Por outro lado, fica claro o papel do
sedutor que tem em suas mãos o poder de liberdade sobre aquela que até então
era algoz e se torna vítima por meio do casamento forçado com o ex-patrão.
Ora sedutor, ora
apaixonado e gentil, ora psicanalista e proprietário, é fato a tensão sexual entre
Mark e Marnie e, se por um lado, ele a salva, por outro parece se apropriar
dela, ao desposá-la em troca da liberdade.
No entanto, o princípio de cura
traumática ocorre graças a atitude primeiramente possessiva e depois afetiva
por parte de Mark. Do jogo de palavras que trocam à cena posterior ao tiro que
ela dá em seu cavalo que cai e se fere, é por meio do marido que ela encontrará
forças para enfrentar os fantasmas da infância.
Ao flagrá-la tentando
apanhar dinheiro do cofre após matar seu cavalo, Mark deixa claro que o
dinheiro pertence a ambos e com isso ela, que por si mesma já não teve forças
para apropriar-se do dinheiro, acaba se deixando guiar até a casa da mãe
Bernice, personagem interpretada de forma brilhante por Louise Lattham.
O que se vê a partir de
então é a revelação por parte da mãe, uma figura complexa que ao mesmo tempo em
que ama a filha tem nela a marca de um erro do passado. Novamente o que se nota
é a mãe problemática recorrente dos filmes do mestre do suspense.
Sob um fundo musical
magistralmente conduzido com acordes entre o suspense e a comoção as cenas que
configuraram o trauma vão se desnudando diante de Marnie.
A mãe se prostituía para sustentar-se e
a filha, o que explica o comportamento severo de Bernice quanto a imagem pudica
a ser preservada pela filha, que segue à risca a ordem de manter-se decente,
ainda que ladra e mentirosa, como se auto denomina Marnie.
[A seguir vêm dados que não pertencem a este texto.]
(* ===== verification/CBench.v ===== *)
(** * Compiled benchmarks

    [src/sim/tools/build_c_bench.py]: C sources are compiled and linked with the
    start-up code, converted with [elf2mem.py] and run on the Verilog core, and the
    final registers, memory and cycle count are read back.  The compiler and the
    binary utilities are the parameter [run_tool] of [ElfImage], the Verilog
    simulator the parameter [simulate]. *)

From Stdlib Require Import Ascii String.
From S2P Require Import Prelude Bits PyStr Asm Disasm PyText AsmText AsmLink AsmImage MemFile Fdt ElfImage BootImage.
From S2P Require Import Memory Testbench.
Open Scope string_scope.
Open Scope Z_scope.

(** What comes of the bench: no compilation, no output files (whatever the exit
    status of the run), or the text of the cycle file and the lines of the state
    file. *)
Inductive c_sim : Type :=
| CCompileError
| CNoOutput
| COutput (cycles_out : string) (state_out : list string).

(** The sections [elf2mem.py] takes by default. *)
Definition IMEM_SECTIONS : string := ".text.init,.text".

Section CBench.
Variable run_tool : list string -> proc.
Variable simulate : string -> list string -> list string -> c_sim.
Variable tmp_path HERE : string.
(** The template and the names of the files the bench reads and writes. *)
Variable template imem_rel dmem_rel cycles_out state_out : string.

Definition C_DIR : string := path_join (path_join (path_join HERE "..") "benchmarks") "c".
Definition c_cflags (extra_cflags : string) (include_dirs : list string) : list string :=
  concat [
    ["-march=rv32im"; "-mabi=ilp32"; "-nostdlib"; "-nostartfiles"; "-ffreestanding";
     "-Wl,-T," ++ path_join C_DIR "link.ld"; "-msmall-data-limit=0"; "-O2"];
    split_ws "" extra_cflags;
    concat (map (fun d => ["-I"; d]) (C_DIR :: include_dirs))].
Definition c_sources (sources : list string) : list string :=
  path_join C_DIR "crt0.S" :: path_join C_DIR "libc_stubs.c" :: sources.

Definition c_bench_template (mem_size max_time hazard_strategy : Z) : string :=
  fill template
    [("__INIT_FILE__", imem_rel); ("__DATA_INIT_FILE__", dmem_rel); ("__MEM_SIZE__", show_dec mem_size);
     ("__MAX_TIME__", show_dec max_time); ("__CYCLES_OUT_FILE__", cycles_out);
     ("__STATE_OUT_FILE__", state_out); ("__HAZARD_STRATEGY__", show_dec hazard_strategy)].

(** [None] is the exit with status 1; [x10] is printed, so it must be there. *)
Definition build_c_bench (gcc objcopy : string) (sources include_dirs : list string) (extra_cflags : string)
    (mem_size max_time hazard_strategy : Z) : result (option (list Z * list Z * Z)) :=
  let elf_path := path_join tmp_path "prog.elf" in
  let! _ := run_cmd run_tool
    (concat [[gcc]; c_cflags extra_cflags include_dirs; c_sources sources; ["-o"; elf_path]]) in
  let! (imem, dmem) := run_script (elf2mem run_tool tmp_path elf_path objcopy IMEM_SECTIONS mem_size mem_size) in
  match simulate (c_bench_template mem_size max_time hazard_strategy) imem dmem with
  | CCompileError => Err RuntimeError
  | CNoOutput => Ok None
  | COutput cycles_text state_lines =>
      let! cycles := py_int10 (strip cycles_text) in
      let! vals := dump_values (fun v => v .& 0xFFFFFFFF) state_lines in
      let regs := py_slice vals 0 32 in
      let mem := py_slice vals 32 (32 + mem_size) in
      let! _ := py_index regs 10 in
      Ok (Some (regs, mem, cycles))
  end.
End CBench.

(** ** From the ELF to the state of the core *)

Lemma slice_split (a b : list Z) :
  List.length a = 32%nat ->
  py_slice (a ++ b) 0 32 = a /\ py_slice (a ++ b) 32 (32 + Z.of_nat (List.length b)) = b.
Proof.
  intros L. unfold py_slice, clamp. rewrite length_app, L.
  destruct (Z.ltb_spec (32 + Z.of_nat (List.length b)) 0); [lia|]. split.
  - destruct (Z.ltb_spec 0 0); [lia|]. cbn [Z.ltb Z.compare]. rewrite !Z.min_l by lia. by rewrite drop_0, take_app_length'.
  - cbn [Z.ltb Z.compare]. rewrite !Z.min_l by lia. rewrite drop_app_length' by done. apply take_ge. lia.
Qed.

Section Run.
Context (run_tool : list string -> proc) (simulate : string -> list string -> list string -> c_sim).
Context (tmp_path HERE template imem_rel dmem_rel cycles_out state_out gcc objcopy : string).
Hypothesis gcc_ok : forall args, returncode (run_tool (gcc :: args)) = 0.
Local Abbreviation elf := (path_join tmp_path "prog.elf").

(** The core runs the two images of the linked program, and what is returned is
    its final state: the registers and the memory as unsigned words, and the
    cycles. *)
Lemma c_bench_runs sources include_dirs extra mem_size max_time strategy init text rodata data regs mem cycles :
  section_part run_tool tmp_path elf objcopy ".text.init" init ->
  section_part run_tool tmp_path elf objcopy ".text" text ->
  data_part run_tool tmp_path elf objcopy ".rodata" "_rodata_start" rodata ->
  data_part run_tool tmp_path elf objcopy ".data" "_data_start" data ->
  0 <= mem_size -> forallb (fits mem_size) [init; text; rodata; data] = true ->
  List.length regs = 32%nat -> Z.of_nat (List.length mem) = mem_size ->
  (forall imem dmem bench, is_image [init; text] mem_size imem -> is_image [rodata; data] mem_size dmem ->
     simulate bench (mem_lines imem) (mem_lines dmem) = COutput (show_dec cycles) (dump_lines (regs ++ mem))) ->
  build_c_bench run_tool simulate tmp_path HERE template imem_rel dmem_rel cycles_out state_out gcc objcopy
    sources include_dirs extra mem_size max_time strategy =
  Ok (Some (map (fun v => v .& 0xFFFFFFFF) regs, map (fun v => v .& 0xFFFFFFFF) mem, cycles)).
Proof.
  intros HI HT HR HD Hs F Lr Lm Sim. unfold build_c_bench, run_cmd. cbn [concat app]. rewrite gcc_ok. cbn [rbind].
  assert (Forall2 (section_part run_tool tmp_path elf objcopy) (split_on "," "" IMEM_SECTIONS) [init; text]) as HP.
  { change (split_on "," "" IMEM_SECTIONS) with [".text.init"; ".text"]. by repeat apply Forall2_cons_2; try apply Forall2_nil_2. }
  pose proof (elf2mem_spec run_tool tmp_path elf objcopy IMEM_SECTIONS mem_size mem_size [init; text] rodata data
    HP HR HD Hs Hs) as E.
  cbn [forallb] in F, E. py_bool.
  repeat match goal with H : fits _ _ = true |- _ => rewrite H in E; clear H end. cbn [andb] in E.
  destruct E as (imem & dmem & -> & I & _ & I' & _). cbn [run_script rbind]. rewrite (Sim imem dmem) by done.
  rewrite strip_clean, py_int10_dec, dump_values_lines by apply show_dec_clean. cbn [rbind]. rewrite map_app.
  destruct (slice_split (map (fun v => v .& 0xFFFFFFFF) regs) (map (fun v => v .& 0xFFFFFFFF) mem)) as [S1 S2];
    [by rewrite length_map|]. rewrite length_map, Lm in S2. rewrite S1, S2.
  unfold py_index. destruct (Z.ltb_spec 10 0); [lia|]. cbv iota.
  destruct (lookup_lt_is_Some_2 (map (fun v => v .& 0xFFFFFFFF) regs) (Z.to_nat 10)) as [x ->];
    [by rewrite length_map, Lr; lia|]. done.
Qed.
End Run.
A fobia por clarões, trovões e pela cor
vermelha está diretamente associada à noite em que, ainda criança, mata o
marinheiro, cliente da mãe. Daí que roubar e manter-se decente tornam-se signos
de dignidade, por isso roubar é menos criminoso do que perder a castidade. Um
detalhe curioso é a repetição da frase “está tudo bem agora” quando mata o
cavalo e quando mata o marinheiro palavras com força suficiente para escamotear
a realidade com a qual se depara na casa da mãe.
Centrada na figura da
mãe, ao resolver o trauma, Marnie parece compreender pela primeira vez que
precisa de ajuda e tem em Mark, o qual assume em definitivo, o papel de
protetor. O problema não é resolvido, não há mágica, e é nesse sentido que se
confirma o toque magistral de Hitchcock quanto à elaboração da trama.
Embora não tenha sido considerado seu
melhor filme, é fato que a trama caminha em direção à tríade sexo, liberdade e
poder econômico, talvez uma das chaves de leitura para refletir sobre a
condição humana e quando somada à perspectiva psicanalítica, deixa em aberto
nossa suscetibilidade e fragilidade.